Compiler can't use the shorter of two lifetimes when calling a function with a single generic lifetime parameter

While writing a library, I stumbled across an issue, which can be reproduced by the following minimal example:

struct T;

fn foo<'a>(a : impl Iterator<Item=&'a T>, b : &'a T) {
   _ = (a, b); 
}

fn bar<'a>(a : impl Iterator<Item=&'a T>) {
    let b = T;
    // Compiler complains here that &b doesn't life long enough (requires 'a).
    foo(a, &b);
}

fn main() {
    let a = vec![T, T];
    bar(a.iter());
}

This code does not compile due to the reason stated in the comment.
But I don't understand why. My understanding would be that 'a of foo is choosen to be the shorter of the two lifetimes (lifetime of b) and should compile fine.

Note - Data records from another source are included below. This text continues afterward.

(** A run in which no event changes the job identifier. *)
Fixpoint steady_run (h : Host) (tr : list Event) (s : State) : option State :=
  match tr with
  | [] => Some s
  | e :: tr' =>
      if changes_job s e then None
      else match Rev2.step h e s with
           | Some s' => steady_run h tr' s'
           | None => None
           end
  end.

Definition same_job (f : State -> State) : Prop :=
  forall s, currentDownloadId (f s) = currentDownloadId s.

(** The value has no [includes] method: it is absent, null, a boolean
    or a number. *)
Definition has_no_includes (e : Json) : Prop :=
  e = JUndefined \/ e = JNull \/ (exists b, e = JBool b) \/ (exists x, e = JNum x).

(** *** Progress replies *)

(** A reply the poll callback takes for one of a job that goes on: its
    [finished] field is present and falsy, or absent with a status that
    is neither of the two final ones. *)
Inductive in_progress : Progress.t -> Prop :=
| in_progress_finished r :
    defined (Progress.finished r) = true ->
    truthy (Progress.finished r) = false ->
    in_progress r
| in_progress_status r :
    Progress.finished r = JUndefined ->
    is_str (Progress.status r) "completed" = false ->
    is_str (Progress.status r) "error" = false ->
    in_progress r.

Definition with_status (st : Json) (r : Progress.t) : Progress.t :=
  {| Progress.finished := Progress.finished r;
     Progress.progress := Progress.progress r;
     Progress.status := st;
     Progress.error := Progress.error r |}.

(** A reply of a job that goes on, in either shape, with the percentage
    as the server put it. *)
Definition going_on (finished_field : bool) (percent : Json) : Progress.t :=
  {| Progress.finished := if finished_field then JBool false else JUndefined;
     Progress.progress := percent;
     Progress.status := if finished_field then JUndefined else JStr "downloading";
     Progress.error := JUndefined |}.

(** The integers from [lo] up to [hi - 1]. *)
Definition Z_range (lo hi : Z) : list Z :=
  map (fun i => (lo + Z.of_nat i)%Z) (seq 0 (Z.to_nat (hi - lo))).

(** The texts of the bar and of the label for a percentage given in
    tenths. *)
Definition shown_tenths (h : Host) (finished_field : bool) (k : Z) : string * string :=
  let ui := progressUi (page (Rev2.poll_then h
              (going_on finished_field (JNum (div (of_Z k) (of_Z 10))))
              (Rev2.boot Spec.sample_page))) in
  (progressFill_width ui, progressText ui).

Definition tenths_checked (h : Host) (finished_field : bool) (k : Z) : bool :=
  String.eqb (snd (shown_tenths h finished_field k)) (digits ((k + 5) / 10) ++ "%") &&
  (negb (k mod 10 =? 0)%Z ||
   String.eqb (fst (shown_tenths h finished_field k)) (digits (k / 10) ++ "%")).

(** *** View counts *)

(** [n] tenths, as [toFixed(1)] writes them. *)
Definition tenths (n : Z) : string := digits (n / 10) ++ "." ++ digits (n mod 10).

(** The count is below a thousand in the comparisons of [formatViews]
    and is written with its digits. *)
Definition plain_checked (h : Host) (z : Z) : bool :=
  negb (geb (of_Z z) (of_Z (10 ^ 3))) && negb (geb (of_Z z) (of_Z (10 ^ 6))) &&
  negb (geb (of_Z z) (of_Z (10 ^ 9))) &&
  String.eqb (NumberToString h (of_Z z)) (digits z).

(** The count is in the thousands in the comparisons of [formatViews],
    and the decimal written for it is the count in thousands to the
    nearest tenth; a count that ends in 50 may go either way. *)
Definition thousands_checked (h : Host) (z : Z) : bool :=
  geb (of_Z z) (of_Z (10 ^ 3)) && negb (geb (of_Z z) (of_Z (10 ^ 6))) &&
  negb (geb (of_Z z) (of_Z (10 ^ 9))) &&
  let t := toFixed1 h (div (of_Z z) (of_Z (10 ^ 3))) in
  let n := ((z + 50) / 100)%Z in
  String.eqb t (tenths n) || ((z mod 100 =? 50)%Z && String.eqb t (tenths (n - 1))).

(** The count is in the thousands and the decimal written for it is
    1000.0. *)
Definition carry_checked (h : Host) (z : Z) : bool :=
  geb (of_Z z) (of_Z (10 ^ 3)) && negb (geb (of_Z z) (of_Z (10 ^ 6))) &&
  negb (geb (of_Z z) (of_Z (10 ^ 9))) &&
  String.eqb (toFixed1 h (div (of_Z z) (of_Z (10 ^ 3)))) "1000.0".

(** *** Error texts *)

(** The words that make the submit handler take an error for a demand
    to sign in. *)
Definition sign_in_words : list string := ["authentication"; "Sign in"; "bot"].

(** [e] includes one of the words. *)
Definition mentions (words : list string) (e : string) : bool :=
  existsb (includes e) words.

(** A refusal of a submission, with its error text. *)
Definition refused (e : Json) (file : Json) : Download.t :=
  {| Download.success := JBool false; Download.download_id := JUndefined;
     Download.error := e; Download.existing_file := file;
     Download.cookie_status := JUndefined |}.

(** A refusal of a preview. *)
Definition no_info (e : Json) : Info.t :=
  {| Info.success := JBool false; Info.title := JUndefined;
     Info.uploader := JUndefined; Info.duration := JUndefined;
     Info.view_count := JUndefined; Info.thumbnail := JUndefined;
     Info.already_downloaded := JUndefined; Info.error := e;
     Info.cookie_status := JUndefined |}.

End Laws.
(** * Properties *)

(** ** Strings *)

Module StrFacts.
Import Str.

Lemma strip_prefix_app (p t : string) : strip_prefix p (p ++ t) = Some t.
Proof.
  induction p as [|a p IH]; simpl; [destruct t; reflexivity|].
  rewrite Ascii.eqb_refl. exact IH.
Qed.

Lemma strip_prefix_nil (s : string) : strip_prefix EmptyString s = Some s.
Proof. destruct s; reflexivity. Qed.

Lemma strip_prefix_Some (p s t : string) :
  strip_prefix p s = Some t -> s = p ++ t.
Proof.
  revert s; induction p as [|a p IH]; intros s H.
  - destruct s; simpl in H; injection H as <-; reflexivity.
  - destruct s as [|b s]; simpl in H; [discriminate|].
    destruct (Ascii.eqb_spec a b) as [->|]; [|discriminate].
    simpl. f_equal. apply IH, H.
Qed.

Lemma append_assoc (a b c : string) : (a ++ b) ++ c = a ++ b ++ c.
Proof. induction a; simpl; congruence. Qed.

Lemma includes_unfold (s n : string) :
  includes s n =
  match strip_prefix n s with
  | Some _ => true
  | None => match s with
            | EmptyString => false
            | String _ t => includes t n
            end
  end.
Proof. destruct s; reflexivity. Qed.

Lemma includes_here (n t : string) : includes (n ++ t) n = true.
Proof. rewrite includes_unfold, strip_prefix_app. reflexivity. Qed.

(** A string includes each of its infixes. *)
Lemma includes_app (a n b : string) : includes (a ++ n ++ b) n = true.
Proof.
  induction a as [|c a IH].
  - exact (includes_here n b).
  - change (String c a ++ n ++ b) with (String c (a ++ n ++ b)).
    rewrite includes_unfold, IH.
    destruct (strip_prefix n (String c (a ++ n ++ b))); reflexivity.
Qed.

Lemma includes_inv (s n : string) :
  includes s n = true -> exists a b, s = a ++ n ++ b.
Proof.
  induction s as [|c s IH]; rewrite includes_unfold.
  - destruct (strip_prefix n EmptyString) eqn:E; [|discriminate].
    intros _. exists EmptyString, s. apply strip_prefix_Some in E. exact E.
  - destruct (strip_prefix n (String c s)) eqn:E.
    + intros _. exists EmptyString, s0. apply strip_prefix_Some in E. exact E.
    + intros H. destruct (IH H) as (a & b & ->).
      exists (String c a), b. reflexivity.
Qed.



End StrFacts.

(** ** The validator *)

Module ValidatorFacts.
Import Str Regex Validator StrFacts Spec.

(** A pattern that starts with [^] matches at offset 0 or not at all. *)
Lemma test_anchored (r : re) (s : string) :
  test (Cat Bol r) s = m r 0 s accept.
Proof.
  unfold test. cbn [seq existsb m Nat.eqb andb skip].
  assert (H : forall n k, existsb
     (fun i => Nat.eqb i 0 && m r i (skip i s) accept) (seq (S k) n) = false).
  { induction n as [|n IH]; intros k; simpl; [reflexivity|]. apply IH. }
  rewrite H. apply orb_false_r.
Qed.

(** The bound on the iterations of [.+] cuts nothing off: any larger
    one gives the same answer. *)
Lemma plus_dot_fuel (k : cont) (s : string) :
  forall fuel1 fuel2 pos,
    String.length s < fuel1 -> String.length s < fuel2 ->
    plus_loop (m Dot) fuel1 pos s k = plus_loop (m Dot) fuel2 pos s k.
Proof.
  induction s as [|c t IH]; intros [|f1] [|f2] pos H1 H2; simpl in H1, H2; try lia.
  - reflexivity.
  - change (negb (line_terminator c) &&
            ((if Nat.ltb (String.length t) (String.length (String c t))
              then plus_loop (m Dot) f1 (S pos) t k else false) || k (S pos) t) =
            negb (line_terminator c) &&
            ((if Nat.ltb (String.length t) (String.length (String c t))
              then plus_loop (m Dot) f2 (S pos) t k else false) || k (S pos) t)).
    rewrite (IH f1 f2 (S pos)) by lia. reflexivity.
Qed.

associated types are invariant, so the lifetime in impl Iterator<Item = &'a T> cannot be shortened.

EDIT:

forget to mention, for this particular example, the solution is to manually "shorten" the lifetime:

fn bar<'a>(a: impl Iterator<Item = &'a T>, b: &'a T) {
    let b = T;
    foo(a.map(|x| x), &b);
}

your actual use case might be more complex, but the idea is similar, you must design the trait which can express variant explicitly like an reborrow() method and such.

7 Likes

Thank you, I did not know that. With that in mind it perfectly makes sense.

But I also feel like this should be part of the compiler error message. The Rust reference and Nomicon also don't mention invariance in this case.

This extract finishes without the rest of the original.